Hello Chris

Le 12/10/12 01:16, Mattmann, Chris A (388J) a écrit :
This makes total sense to me, and allows to take advantage of downstream 
flexibility where we simply
want to standardize on interfaces like Lists and Collections.

Thanks a lot :-). Maybe the Cache class is also worth to mention (while not yet used in SIS). This class implements the Map interface and uses internally the java.util.concurrent package (including the ConcurrentHashMap). It provides a mechanism for blocking a thread which asked the value for a key when that particular value is in process of being calculated by another thread. It also replaces automatically the references to oldest values by weak references when the "cost" of all entries is over a threshold. The "cost" is used-specified, but a good example is the amount of pixels in an image. The oldest values are replaced by weak references rather than discarded because if strong references still exist somewhere else in the application, removing the value from the Cache will not save anything.

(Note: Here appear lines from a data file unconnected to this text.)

(** * Vessel-Detection: tile sampling, class balancing, normalisation

    A shallow embedding of the data-preparation cells of
    [src/final_sar.py] (lines 108-189 and 222-223): the positive tile
    extraction loops, the helper [img_contains_label], the rejection
    sampling loop that balances the classes, the min/max normaliser and
    the concatenation that follows the augmentation layer.

    Conventions of the embedding.
    - A raster scene (a 2-D numpy array) is a list of rows of rationals;
      a tile is a slice of it.  Pixels are exact rationals: rounding and
      NaN pixels inside a raster are outside the model.  The result of a
      numpy division is an [npfloat], which has the IEEE outcomes of a
      division by zero.
    - The label dataframe is the list of its rows, in order.
    - [train_scenes] (a dict iterated in insertion order) is an
      association list.
    - A Python exception is the outcome [Raise]; a [while True] loop that
      has not left after [fuel] iterations is the outcome [Running].
    - [np.random.randint] reads an oracle [draws : nat -> Z] at a position
      kept in the state and reduces the raw value it finds there into the
      half-open range; a draw is uniform in that every value of the range
      comes from equally many raw values.
    - [np.array(train_X)] keeps the list of tiles as it is.  What numpy
      makes of tiles of unequal shapes depends on its version and is not
      modelled; minimum, maximum and division act on every pixel of every
      tile. *)

From Stdlib Require Import String.
From Stdlib Require Import List Permutation ZArith QArith Bool Lia Lqa.
Import ListNotations.

Local Open Scope Z_scope.

(** ** Outcomes of running a cell *)

Inductive exn : Type :=
| ValueError
| IndexError
| NameError.

Inductive outcome (A : Type) : Type :=
| Ok (a : A)
| Raise (e : exn)
| Running.

Arguments Ok {A} a.
Arguments Raise {A} e.
Arguments Running {A}.

Definition bind {A B : Type} (c : outcome A) (k : A -> outcome B) : outcome B :=
  match c with
  | Ok a => k a
  | Raise e => Raise e
  | Running => Running
  end.

Declare Scope outcome_scope.
Delimit Scope outcome_scope with outcome.
Notation "x <- c ;; k" := (bind c (fun x => k))
  (at level 61, c at next level, right associativity) : outcome_scope.
Notation "' p <- c ;; k" := (bind c (fun x => match x with p => k end))
  (at level 61, p pattern, c at next level, right associativity) : outcome_scope.
Local Open Scope outcome_scope.

(** ** The numpy operations the cells use *)

Module Np.

(** Index adjustment of a basic slice [start:stop] on an axis of
    length [len]: a negative index counts from the end, then the index
    is clipped to [0, len]. *)
Definition adjust (i len : Z) : Z :=
  if i <? 0 then (if i + len <? 0 then 0 else i + len)
  else if len <=? i then len else i.

Definition slice {A : Type} (start stop : Z) (l : list A) : list A :=
  let len := Z.of_nat (length l) in
  let a := adjust start len in
  let b := adjust stop len in
  firstn (Z.to_nat (b - a)) (skipn (Z.to_nat a) l).

(** [a[r0:r1, c0:c1]] on a 2-D array. *)
Definition slice2 {A : Type} (r0 r1 c0 c1 : Z) (a : list (list A)) : list (list A) :=
  map (slice c0 c1) (slice r0 r1 a).
(** * corvil_extract: the extraction pipeline controller

    A shallow embedding of [src/corvil_extract.py] and the properties of
    its catalog, schema verifier, extraction runner and manifest writer.

    Python values are modelled as follows.
    - [str] is [string]; [list] is [list]; [dict] is an association list
      in insertion order ([dict V]), since [list_extracts] prints in that
      order.
    - The filesystem is a finite map from path to file ([gmap string file]).
    - Code with effects lives in the monad [M]: it threads a [World] and
      either returns or aborts, by an exception or by [sys.exit].  The
      world reached when the abort happens is kept, as in Python.
    - Project helpers and library calls whose code is not in the script
      ([run_command], [Market], [cpm_connect], [event_log], [datetime],
      [re] with a pattern built at run time, [os.listdir], [smtplib]) are
      the fields of a [Platform]. *)

From Stdlib Require Import String Ascii List ZArith Lia Bool.
From stdpp Require Import base gmap strings list pretty.
Import ListNotations.

Open Scope string_scope.
Open Scope list_scope.
Set Warnings "-abstract-large-number".

(** ** Python strings *)

Module Py.

(** The double quote character, and the newline. *)
Definition dquote : ascii := "034"%char.
Definition newline : ascii := "010"%char.
Definition dq : string := String dquote EmptyString.
Definition nl : string := String newline EmptyString.

(** [sep.join(l)] *)
Fixpoint join (sep : string) (l : list string) : string :=
  match l with
  | [] => ""
  | [x] => x
  | x :: rest => x +:+ sep +:+ join sep rest
  end.
(** * LoanCentral: the command parser, the loan state machine and the ledger

    A shallow embedding of [loan_central_bot.py].  The PostgreSQL store is a
    pair of tables ([loans], [users]) plus the sequence behind the [SERIAL]
    column; every handler is a function from the store to the store paired
    with what the handler did towards the comment author.

    Conventions of the embedding.
    - Text is a [string] of 8-bit characters, read as ASCII: letters, digits
      and white space are the ASCII ones. Python's [str] is Unicode, where
      [re.IGNORECASE], [\s], [\d], [str.lower] and [str.upper] also act on
      code points beyond ASCII; the statements that depend on the
      difference are made for ASCII text.
    - [NUMERIC] values, and the [Decimal] values read from a comment, are
      exact rationals ([Q]). The arithmetic of SQL on them is exact; the
      arithmetic of Python on them ([+], [-], [sum]) rounds to the 28
      significant digits of the default decimal context, half to even
      ([DecimalContext]). The exponent limits of the context and the digit
      limit of [NUMERIC] lie beyond the length of a comment and are left
      out.
    - An [id] named in a comment is read by PostgreSQL as an [INTEGER]: past
      2147483647 the statement fails. The sequence behind [SERIAL] and the
      [INTEGER] counters of [users] are unbounded integers ([Z]).
    - The database connection is up and [comment.reply] delivers: the only
      store failures modelled are the ones the schema itself raises on the
      [INSERT] into [loans], its [UNIQUE] and [PRIMARY KEY] constraints.
    - All [datetime.now()] readings taken while one comment is handled are
      one reading. *)

From Stdlib Require Import ZArith QArith Qminmax Qpower Lqa String Ascii List Bool Lia.
From stdpp Require Import gmap strings list fin_maps.
Import ListNotations.

Local Open Scope Z_scope.
Local Open Scope string_scope.

(** ** Text *)

Module Text.

Definition code (c : ascii) : nat := nat_of_ascii c.

Definition between (lo hi : nat) (c : ascii) : bool :=
  (lo <=? code c)%nat && (code c <=? hi)%nat.

Definition is_upper : ascii -> bool := between 65 90.
Definition is_lower : ascii -> bool := between 97 122.
Definition is_digit : ascii -> bool := between 48 57.

(** [[A-Z]] under [re.IGNORECASE], on ASCII text. (Of the code points
    beyond ASCII, Python admits U+0130, U+0131, U+017F and U+212A as well.) *)
Definition is_letter (c : ascii) : bool := is_upper c || is_lower c.

(** [\s] on ASCII text: tab, line feed, vertical tab, form feed, carriage
    return, the four separators 28..31, and the space. (Beyond ASCII, Python
    counts U+0085, U+00A0 and the Unicode spaces as well.) *)
Definition is_space (c : ascii) : bool :=
  between 9 13 c || between 28 32 c.

Definition lower_char (c : ascii) : ascii :=
  if is_upper c then ascii_of_nat (code c + 32) else c.

Definition upper_char (c : ascii) : ascii :=
  if is_lower c then ascii_of_nat (code c - 32) else c.

(** [str.lower()] and [str.upper()]. *)
Fixpoint lower (s : string) : string :=
  match s with
  | EmptyString => EmptyString
  | String c t => String (lower_char c) (lower t)
  end.

Fixpoint upper (s : string) : string :=
  match s with
  | EmptyString => EmptyString
  | String c t => String (upper_char c) (upper t)
  end.

Fixpoint starts_with (p s : string) : bool :=
  match p, s with
  | EmptyString, _ => true
  | String a p', String b s' => Ascii.eqb a b && starts_with p' s'
  | String _ _, EmptyString => false
  end.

Quite the opposite, it would duplicate objects if the value is recomputed.

The difference between Cache and WeakValueHashMap is that WeakValueHashMap has no concurrency support and uses only weak references (no mechanism replacing strong references by weak references after some cost threshold). WeakValueHashMap is used only for avoiding object duplications (reuse existing instances); it can't be used as a cache since it doesn't retain entries from being garbage collected.